Resulta casi imposible calcular las horas/hombre que
se utilizaron durante la década del setenta en la limpieza de los automóviles
para usarlos los sábados por la noche.
La cosa empezaba, más o menos así: después de un
rápido almuerzo, los jóvenes se disponían en las veredas de sus casas al lavado
de los autos, por esos años, sin hidrolavadoras, así que había que arreglárselas
con la presión del agua corriente. Se pasaban horas entre esponjas, espuma y
trapos rejillas; luego de ello, se continuaba con el lustrado de carrocería,
alfombras y cubiertas, con pastas de dudosa composición química y de olores
extraños.
Toda esta ceremonia, cual rito pagano de adoración
al cuatro ruedas, era siempre acompañada por la presencia de uno o dos amigos
que no tenían auto y que colaboraban en este menester o, circunstancialmente,
alguno se acercaba a los efectos de cebar algún mate a los sacrificados y
abnegados adoradores de los fierros.
En mi caso, mi familia no tenía auto, así que era
uno más de esos que se acercaban a la casa del amigo en la que se sucedía el
ritual. Recuerdo que sobre la calle Gobernador Costa al 300 eran varios los que
lavaban sus autos, quizá el más fanático de todos era Alejandro “el Chivi”
Cibeira, ese sí que le ponía ganas. El Falcón -creo que Futura- color beige de
Jorge, quedaba impecable después del trabajo del Chivi; más tarde fue un viejo
Peugeot 404 color blanco, con el que alguna vez nos aventuramos hacia la costa.
Alejandro era un experto en el embellecimiento
automotor. Al finalizar la faena de limpieza, cerca de las seis de la tarde, la
última de las tareas era la puesta a punto mecánica, ya que siempre se
descubría alguna cosita nueva, además, no fuera que tanta belleza externa se
viera menoscabada por un ronroneo agónico o un incontinencia motriz.

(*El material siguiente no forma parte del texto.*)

(** ** Lemmas: keys *)

Lemma resolved_slash_free prefix parts : resolved prefix parts -> Forall (fun s => contains_char "/" s = false) parts.
Proof.
  intros (k & below & -> & Hb & _). apply Forall_app. split; [by apply Forall_replicate|].
  eapply Forall_impl; [exact Hb|]. by intros part (_ & _ & _ & H).
Qed.

(** The components a prefix stands for. *)
Definition front (prefix : string) : list string :=
  if String.eqb prefix "/" then [EmptyString] else if String.eqb prefix "//" then [EmptyString; EmptyString]
  else if str_is_empty prefix then [] else [prefix].

Lemma join_components parts :
  parts <> [] -> Forall (fun s => contains_char "/" s = false) parts -> components (join "/" parts) = parts.
Proof. destruct parts as [|x l]; [done|]. intros _. apply split_char_join. Qed.

Lemma render_components prefix parts :
  contains_char "/" prefix = false \/ prefix = "/" \/ prefix = "//" ->
  Forall (fun s => contains_char "/" s = false) parts -> parts <> [] ->
  components (render_path prefix parts) = front prefix ++ parts.
Proof.
  intros Hp Hs Hn. unfold render_path, front.
  assert (Hj := join_components parts Hn Hs). unfold components in *.
  destruct (String.eqb_spec prefix "/") as [->|].
  { destruct parts; [done|]. change ("/" +:+ ?s) with (EmptyString +:+ String "/" s). rewrite split_char_app, Hj. done. }
  destruct (String.eqb_spec prefix "//") as [->|].
  { destruct parts; [done|]. change ("//" +:+ ?s) with ("/" +:+ String "/" s). rewrite split_char_app, Hj. done. }
  destruct (str_is_empty prefix) eqn:E; [exact Hj|]. destruct parts; [done|].
  change ("/" +:+ ?s) with (String "/" s). rewrite split_char_app, Hj.
  destruct Hp as [Hp|[Hp|Hp] ]; [|congruence..]. by rewrite split_char_plain.
Qed.
(* ===== verification/ClientContext.v ===== *)
(** * The context of a client (src/client/metadata.rs, src/client/context.rs)

    Who asks and from where: the identities, workspace roots and transport that the flags,
    the environment and the client's metadata name, the project root chosen among them, and
    the session lease derived when no session is named. *)

From Stdlib Require Import Ascii.
From S2P Require Import Prelude RustStr BTree Json TextUtils Execution ClientPaths.

(** ** Requests and metadata *)

(** The arguments of a plan (src/client.rs: RuntimePlanRequest). *)
Record PlanRequest := mkPlanRequest {
  pr_client_id : option string;
  pr_session_id : option string;
  pr_project_root : option string;
  pr_transport : option string;
  pr_metadata_json : option string
}.

Record MetadataEnvelope := mkEnvelope {
  me_client_id : option string;
  me_session_id : option string;
  me_conversation_id : option string;
  me_client_instance_id : option string;
  me_transport_session_id : option string;
  me_credential_profile_id : option string;
  me_workspace_roots : list string;
  me_cwd : option string;
  me_transport : option string
}.

Definition empty_envelope : MetadataEnvelope := mkEnvelope None None None None None None [] None None.

Section metadata.
Context `{SerdeJson}.
Context (environment : string -> option string).

Definition get_list (json : JsonValue) (key : string) : list JsonValue :=
  match json_get json key with Some value => [value] | None => [] end.

Definition metadata_documents (json : JsonValue) : list JsonValue :=
  [json] ++ get_list json "params"
  ++ match json_get json "payload" with
     | Some payload => [payload] ++ get_list payload "params"
     | None => []
     end.
(** ** Witnesses *)

Definition sample_record (policy : ExecutionPolicy) : ServerRecord := {|
  sr_name := "files"; sr_kind := "stdio"; sr_required := false; sr_default_enabled := true; sr_profile_enabled := true;
  sr_platform_supported := true; sr_effective_enabled := true; sr_auto_start := true; sr_transport_preference := "stdio";
  sr_supported_transports := ["stdio"]; sr_platforms := []; sr_required_commands := []; sr_scope_class := "project-local";
  sr_concurrency_policy := "isolated-per-project"; sr_state_binding := "none"; sr_credential_binding := "none"; sr_parallelism_limit := 1;
  sr_parallel_safety_class := "P2_isolated"; sr_runtime_type := "node"; sr_state_class := "project"; sr_effect_class := "read-write";
  sr_default_pool_model := "per-project"; sr_max_workers := 1; sr_max_in_flight_per_worker := 1; sr_execution := policy;
  sr_transport_status := "supported"; sr_launcher_kind := "npx"; sr_lock_domains := []; sr_profile_evidence := []; sr_conflict_domain := EmptyString;
  sr_project_root_mode := "required"; sr_worktree_binding := "none"; sr_state_profile_mode := "none"; sr_host_lock := "none";
  sr_startup_strategy := "on-demand"; sr_routing_group := "stateless"; sr_discovery_requires_lease := false; sr_health_url := EmptyString;
  sr_source_enabled := true; sr_source_type := "stdio"; sr_source_path := "mcp_settings.json"; sr_source_command := "npx"; sr_source_args := [];
  sr_source_env_names := []; sr_source_header_names := []; sr_source_url := EmptyString; sr_tool_policies := [];
  sr_installer_target := EmptyString; sr_installer_method := EmptyString; sr_installer_package := EmptyString; sr_installer_verify_command := EmptyString
|}.

Definition sample_request (root : string) : PlanRequest := mkPlanRequest (Some "codex") (Some "s 1") (Some root) None None.

Definition sample_client (root : string) : ResolvedContext := resolve_context (fun _ => None) (sample_request root) empty_envelope.

Definition sample_isolated : ExecutionPolicy := normalize (for_mode ProjectIsolated).
Definition signal_haystack (command url : string) (args : list string) : string :=
  to_ascii_lowercase (command_semantic_signal command +:+ " " +:+ url +:+ " " +:+ join " " args).

(** The names of the server are given and not used. *)
Definition source_signals (normalized_name display_name command url : string) (args : list string) : list string :=
  let haystack := signal_haystack command url args in
  let tokens := signal_tokens haystack in
  let signals := filesystem_signals haystack tokens [] in
  let signals := sdk_signals haystack tokens signals in
  let signals := git_signals haystack tokens signals in
  let signals := database_signals tokens signals in
  let signals := browser_signals haystack tokens signals in
  let signals := memory_signals tokens signals in
  let signals := utility_signals tokens signals in
  let signals := fetch_signals tokens url signals in
  let signals := gateway_signals haystack tokens signals in
  let signals := documentation_signals haystack tokens signals in
  let signals := analysis_signals haystack tokens signals in
  let signals := external_read_signals tokens signals in
  let signals := external_api_signals tokens signals in
  let signals := admin_signals haystack tokens signals in
  let signals := credential_signals tokens signals in
  let signals := process_signals tokens signals in
  let signals := tool_signals tokens signals in
  insert_if (match signals with [] => true | _ => false end) "unknown-side-effects" signals.

(** ** Signals as a set *)

Lemma set_insert_elem x name signals : x ∈ set_insert name signals <-> x = name \/ x ∈ signals.
Proof.
  induction signals as [|y rest IH]; cbn [set_insert].
  - rewrite list_elem_of_singleton, elem_of_nil. tauto.
  - destruct (str_cmp name y) eqn:E; rewrite ?elem_of_cons, ?IH; [|tauto..].
    apply str_cmp_eq in E. subst. tauto.
Qed.

Lemma insert_if_elem x condition name signals :
  x ∈ insert_if condition name signals <-> (condition = true /\ x = name) \/ x ∈ signals.
Proof. destruct condition; cbn [insert_if]; [rewrite set_insert_elem|]; naive_solver. Qed.

Definition sorted_set (signals : list string) : Prop := StronglySorted (fun a b => str_cmp a b = Lt) signals.

Lemma set_insert_sorted name signals : sorted_set signals -> sorted_set (set_insert name signals).
Proof.
  unfold sorted_set. induction 1 as [|x rest Hs IH Hx]; cbn [set_insert]; [by repeat constructor|].
  destruct (str_cmp name x) eqn:E; [by constructor| |].
  - constructor; [by constructor|]. constructor; [done|]. eapply Forall_impl; [exact Hx|]. intros y. by apply str_cmp_trans.
  - constructor; [done|]. apply Forall_forall. intros y [ -> | Hy ]%set_insert_elem.
    + rewrite str_cmp_antisym, E. done.
    + rewrite Forall_forall in Hx. by apply Hx.
Qed.

Lemma insert_if_sorted condition name signals : sorted_set signals -> sorted_set (insert_if condition name signals).
Proof. destruct condition; [apply set_insert_sorted|done]. Qed.

Lemma browser_signals_elem haystack tokens x signals :
  x ∈ browser_signals haystack tokens signals <->
  x ∈ signals
  \/ (x = "browser-observation" /\ browser_observation_only haystack tokens = true)
  \/ (x = "remote-browser-session" /\ browser_observation_only haystack tokens = false
      /\ browser_automation haystack tokens && negb (browser_data_only haystack tokens) = true
      /\ remote_browser_provider haystack tokens = true)
  \/ (x = "browser-or-desktop" /\ browser_observation_only haystack tokens = false
      /\ browser_automation haystack tokens && negb (browser_data_only haystack tokens) = true
      /\ remote_browser_provider haystack tokens = false).
Proof.
  unfold browser_signals. destruct (browser_observation_only _ _); [rewrite set_insert_elem; naive_solver|].
  destruct (_ && _); [|naive_solver]. destruct (remote_browser_provider _ _); rewrite set_insert_elem; naive_solver.
Qed.

(** ** Words of joined texts *)

Lemma token_parts_sep current l c r :
  token_char c = false -> token_parts current (l ++ c :: r) = token_parts current l ++ token_parts [] r.
Proof.
  intros Hc. revert current. induction l as [|a l IH]; intros current; cbn [token_parts app]; [by rewrite Hc|].
  destruct (token_char a); rewrite IH; done.
Qed.
(** What the policies with several readers are called. *)
Lemma shared_policy_class source_type signals url p :
  shared_policy p -> shared_signals signals = true -> is_remote source_type url = false -> is_sse source_type = false ->
  state_class (classify (generic_fields source_type p) signals url []) ∈ ["stateless"; "credential-stateful"].
Proof.
  intros Hp [ [Hu Ha]%andb_true_iff _]%andb_true_iff Hr Hsse. apply negb_true_iff in Hu. unfold has_any, unshared_signals in Hu. cbn [existsb] in Hu.
  rewrite !orb_false_iff in Hu. destruct Hu as (U1 & U2 & U3 & U4 & U5 & U6 & U7 & U8 & U9 & _).
  assert (Hanalysis : one_of signals "project-analysis" && negb (one_of signals "network-or-external-api") && negb (one_of signals "credentials-or-auth")
    && negb (one_of signals "cloud-admin") && negb (one_of signals "external-read-api") && negb (one_of signals "documentation-lookup") = false).
  { revert Ha. unfold has_any, service_signals. cbn [existsb]. by destruct (one_of signals "project-analysis"), (one_of signals "network-or-external-api"),
      (one_of signals "credentials-or-auth"), (one_of signals "cloud-admin"), (one_of signals "external-read-api"), (one_of signals "documentation-lookup"). }
  apply one_of_elem. unfold classify.
  destruct Hp as [ -> |[ -> |[ -> |[ -> | -> ] ] ] ];
    cbn [generic_fields pf_source_type pf_scope_class pf_concurrency_policy pf_state_binding pf_credential_binding gp_scope_class
         gp_concurrency_policy gp_state_binding gp_credential_binding gateway_policy external_read_policy network_fetch_policy stateless_policy];
    change (policy_is_explicit_stateless "multi-reader" "none") with true; rewrite Hr, Hsse, U1, U2, U3, U4, U5, U6, U7, U8, U9, Hanalysis; clear;
    cbn [orb andb existsb String.eqb Ascii.eqb Bool.eqb];
    repeat match goal with
    | |- context [if ?c then _ else _] => lazymatch c with context [one_of signals _] => destruct c | context [has_any signals _] => destruct c | _ => let v := eval vm_compute in c in change c with v; cbv iota end
    end; reflexivity.
Qed.

Lemma unshared_class class :
  class ∈ ["legacy-transport"; "host-stateful"] -> normalize_token class ∉ ["stateless"; "credential-stateful"; "remote-session-stateful"].
Proof.
  intros Hc. rewrite <- one_of_elem. apply elem_of_cons in Hc as [ -> |Hc]; [by vm_compute|]. apply list_elem_of_singleton in Hc as ->. by vm_compute.
Qed.

Lemma shared_class class :
  class ∈ ["stateless"; "credential-stateful"] -> normalize_token class ∈ ["stateless"; "credential-stateful"; "remote-session-stateful"].
Proof.
  intros Hc. rewrite <- one_of_elem. apply elem_of_cons in Hc as [ -> |Hc]; [by vm_compute|]. apply list_elem_of_singleton in Hc as ->. by vm_compute.
Qed.
(* ===== verification/ServerLoader.v ===== *)
(** * Loading the servers (src/server/loader.rs)

    The record of every server: from its declaration in mcpace.config.json and its source in
    the settings files, or from its source alone.  The inferences are in [SourcePolicy]; what
    the reads of the files gave is a parameter.  The last theorem follows a loaded record into
    the plan of a client ([ClientPlan]). *)

From Stdlib Require Import Ascii.
From S2P Require Import Prelude RustStr BTree Json TextUtils Execution ServerModel ServerRegistry SortBy LeaseRoute.
From S2P Require Import ClientPaths ClientContext ClientPlan ClientRoutes SourceSignals SourcePolicy.

(** ** Errors *)

Inductive ServerLoaderError : Type :=
| ConfigRead (path reason : string)
| SourcesError (reason : string)
| RuntimeProfileError (reason : string).

Definition loader_error_text (e : ServerLoaderError) : string :=
  match e with
  | ConfigRead path reason => "failed to read server config " +:+ path +:+ ": " +:+ reason
  | SourcesError reason => "failed to load MCP source settings: " +:+ reason
  | RuntimeProfileError reason => "failed to load runtime profile selection: " +:+ reason
  end.

(** ** Sources *)

Definition source_enabled (value : JsonValue) : bool :=
  if unwrap_or (json_get value "disabled" ≫= as_bool) false then false
  else unwrap_or (json_get value "enabled" ≫= as_bool) true.

Definition text_field (value : JsonValue) (key : string) : string :=
  trim (unwrap_or (json_get value key ≫= as_str) EmptyString).

Definition object_keys (value : option JsonValue) : list string :=
  unwrap_or (option_map bt_keys (value ≫= as_object)) [].

(** [mcpaceProfileHints], or else [profileHints]. *)
Definition hint_strings (get : string -> option JsonValue) : list string :=
  strings_from_array (opt_or (get "mcpaceProfileHints") (get "profileHints") ≫= as_array).

Definition infer_source_type : string -> string -> string -> string := infer_public_source_type.

Definition source_settings_record (entry : McpServerEntry) : SourceServerRecord :=
  let value := entry_value entry in
  let raw_source_type := text_field value "type" in
  let command := text_field value "command" in
  let url := text_field value "url" in
  let description :=
    match opt_filter (fun v => negb (str_is_empty v)) (option_map trim (json_get value "description" ≫= as_str)) with
    | Some description => [description]
    | None => []
    end in
  {| src_name := trim (entry_name entry);
     src_enabled := source_enabled value;
     src_source_type := infer_source_type raw_source_type command url;
     src_command := command;
     src_url := url;
     src_args := strings_from_array (json_get value "args" ≫= as_array);
     src_env_names := object_keys (json_get value "env");
     src_header_names := object_keys (json_get value "headers");
     src_source_path := entry_source entry;
     src_profile_hints := sort_dedup (hint_strings (json_get value) ++ description);
     src_execution := json_get value "execution";
     src_policy := json_get value "policy" |}.

Definition source_settings (registry : McpServerRegistry) : list (string * SourceServerRecord) :=
  fold_left (fun settings entry => bt_insert (entry_normalized_name entry) (source_settings_record entry) settings)
    (bt_values (registry_servers registry)) [].

Definition load_source_settings (registry : result McpServerRegistry string)
    : result (list (string * SourceServerRecord)) ServerLoaderError :=
  registry ←? map_err SourcesError registry ;;
  Ok (source_settings registry).

Definition supported_transports_for_source_type (source_type : string) : list string :=
  if String.eqb source_type "stdio" then ["stdio"]
  else if one_of ["streamable-http"; "http"] source_type then ["streamable-http"]
  else if one_of ["sse-legacy"; "sse"] source_type then ["sse"]
  else if negb (str_is_empty source_type) then [source_type]
  else [].
Definition catalog_input : JsonValue :=
  json_object [("type", json_string "object");
   ("properties", json_object [("server", json_object [("type", json_string "string");
       ("description", json_string "Optional configured upstream server name from the merged MCP settings registry.")]);
     ("timeoutMs", json_object [("type", json_string "integer");
       ("description", json_string "Optional per-server timeout from 1000 to 300000 ms.")]);
     ("refresh", json_object [("type", json_string "boolean");
       ("description", json_string "Bypass the short in-process tools/list cache and refresh from the upstream server.")]);
     ("clientId", json_object [("type", json_string "string")]);
     ("sessionId", json_object [("type", json_string "string")]);
     ("projectRoot", json_object [("type", json_string "string")]);
     ("transport", json_object [("type", json_string "string")]);
     ("ttlMs", json_object [("type", json_string "integer");
       ("description", json_string "Optional runtime lease TTL in milliseconds.")]);
     ("metadata", json_object [("type", json_string "object")])]);
   ("additionalProperties", json_bool false)].

Definition upstream_probe_input : JsonValue :=
  json_object [("type", json_string "object");
   ("properties", json_object [("server", json_object [("type", json_string "string");
       ("description", json_string "Optional configured upstream server name from the merged MCP settings registry.")]);
     ("timeoutMs", json_object [("type", json_string "integer");
       ("description", json_string "Optional per-server timeout from 1000 to 300000 ms.")]);
     ("refresh", json_object [("type", json_string "boolean");
       ("description", json_string "Bypass the short successful tools/list cache and force a fresh upstream probe.")]);
     ("clientId", json_object [("type", json_string "string")]);
     ("sessionId", json_object [("type", json_string "string")]);
     ("projectRoot", json_object [("type", json_string "string")]);
     ("transport", json_object [("type", json_string "string")]);
     ("ttlMs", json_object [("type", json_string "integer");
       ("description", json_string "Optional runtime lease TTL in milliseconds.")]);
     ("metadata", json_object [("type", json_string "object")])]);
   ("additionalProperties", json_bool false)].

Definition upstream_call_input : JsonValue :=
  json_object [("type", json_string "object");
   ("properties", json_object [("server", json_object [("type", json_string "string");
       ("description", json_string "Configured upstream server name.")]);
     ("tool", json_object [("type", json_string "string");
       ("description", json_string "Upstream tool name.")]);
     ("arguments", json_object [("type", json_string "object");
       ("description", json_string "Arguments to pass to the upstream tool.");
       ("additionalProperties", json_bool true)]);
     ("timeoutMs", json_object [("type", json_string "integer");
       ("description", json_string "Optional per-call timeout from 1000 to 300000 ms.")]);
     ("resultMode", json_object [("type", json_string "string");
       ("enum", json_array [json_string "native";
         json_string "compat";
         json_string "compact";
         json_string "summary"]);
       ("description", json_string "Tool-result content mode. native preserves upstream content at the top level and avoids duplicate JSON; compat keeps pretty JSON text; compact uses compact JSON; summary uses short text plus structuredContent.")]);
     ("diagnostics", json_object [("type", json_string "string");
       ("enum", json_array [json_string "full"; json_string "summary"; json_string "none"]);
       ("description", json_string "How much MCPace lease/session diagnostic data to retain in structuredContent.")]);
     ("nestedContent", json_object [("type", json_string "string");
       ("enum", json_array [json_string "full"; json_string "compact"]);
       ("description", json_string "Use compact to replace duplicated nested upstream content text when structuredContent is present.")]);
     ("tokenReducerPlugins", json_object [("type", json_string "array");
       ("description", json_string "Optional built-in token reducers, e.g. mcpace.native-content.v1 or mcpace.dedupe-nested-upstream-content.v1.");
       ("items", json_object [("type", json_string "string")])]);
     ("allowToolRiskClasses", json_object [("type", json_string "array");
       ("description", json_string "Generic risk-class opt-in for config-declared upstream tool policies, for example ['desktop-observation'].");
       ("items", json_object [("type", json_string "string")])]);
     ("allowArguments", json_object [("type", json_string "array");
       ("description", json_string "Generic allow-argument opt-in names for config-declared upstream tool policies, for example ['allowCustomRisk'].");
       ("items", json_object [("type", json_string "string")])]);
     ("allowUnknownTool", json_object [("type", json_string "boolean");
       ("description", json_string "Explicit opt-in to call a trusted dynamic upstream tool that is not currently advertised by tools/list. Default is false.")])]);
   ("required", json_array [json_string "server"; json_string "tool"]);
   ("additionalProperties", json_bool false)].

Para cuando consideraban finalizada la tarea, ya
había pasado toda la tarde del sábado, pero aún quedaba algo más: ese sublime
instante de admiración y adoración situándose a unos metros del mismo,
permaneciendo inmóvil frente a él y sin
sacarle la vista de encima, era el momento en que hombre y auto eran uno. Era
uno, soñando su conquista nocturna frente al volante y el otro, listo para
deslumbrar y colaborar en esa conquista.
En los nuevos tiempos, la costumbre de lavar los
vehículos en los barrios en las puertas de las casas se fue perdiendo, entre
otras cosas, por la inseguridad que representa hoy en día pasarse seis horas en
la vereda con las puertas de la casa abiertas de par en par. ¡Que tristeza!